WORK INSTRUCTIONS. Check every line of the entries below for the word "Definition", and copy the ones that have it.

MATERIAL FOR THE TASK.

┌────────

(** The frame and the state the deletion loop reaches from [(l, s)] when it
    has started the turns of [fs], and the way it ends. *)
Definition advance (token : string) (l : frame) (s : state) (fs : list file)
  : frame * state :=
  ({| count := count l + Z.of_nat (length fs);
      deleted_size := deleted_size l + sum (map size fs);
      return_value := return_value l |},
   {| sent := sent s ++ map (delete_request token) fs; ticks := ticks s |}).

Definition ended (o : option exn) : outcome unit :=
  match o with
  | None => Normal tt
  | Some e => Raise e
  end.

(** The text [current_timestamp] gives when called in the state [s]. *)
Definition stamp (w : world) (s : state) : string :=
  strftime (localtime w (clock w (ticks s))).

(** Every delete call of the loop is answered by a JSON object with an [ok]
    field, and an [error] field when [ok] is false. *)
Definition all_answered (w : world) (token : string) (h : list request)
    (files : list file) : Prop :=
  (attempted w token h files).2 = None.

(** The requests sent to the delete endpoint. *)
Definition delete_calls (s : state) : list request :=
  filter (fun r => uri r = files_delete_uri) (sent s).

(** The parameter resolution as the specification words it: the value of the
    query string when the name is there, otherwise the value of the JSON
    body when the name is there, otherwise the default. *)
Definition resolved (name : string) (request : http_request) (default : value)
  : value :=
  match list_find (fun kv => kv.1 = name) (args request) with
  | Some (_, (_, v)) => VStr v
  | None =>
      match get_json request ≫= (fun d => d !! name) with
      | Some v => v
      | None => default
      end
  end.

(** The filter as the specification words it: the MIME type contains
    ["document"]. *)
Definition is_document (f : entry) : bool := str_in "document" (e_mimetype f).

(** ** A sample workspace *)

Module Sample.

└────────

EXERCISE SOLUTION.
Definition advance (token : string) (l : frame) (s : state) (fs : list file)
Definition ended (o : option exn) : outcome unit :=
Definition stamp (w : world) (s : state) : string :=
Definition all_answered (w : world) (token : string) (h : list request)
Definition delete_calls (s : state) : list request :=
Definition resolved (name : string) (request : http_request) (default : value)
Definition is_document (f : entry) : bool := str_in "document" (e_mimetype f).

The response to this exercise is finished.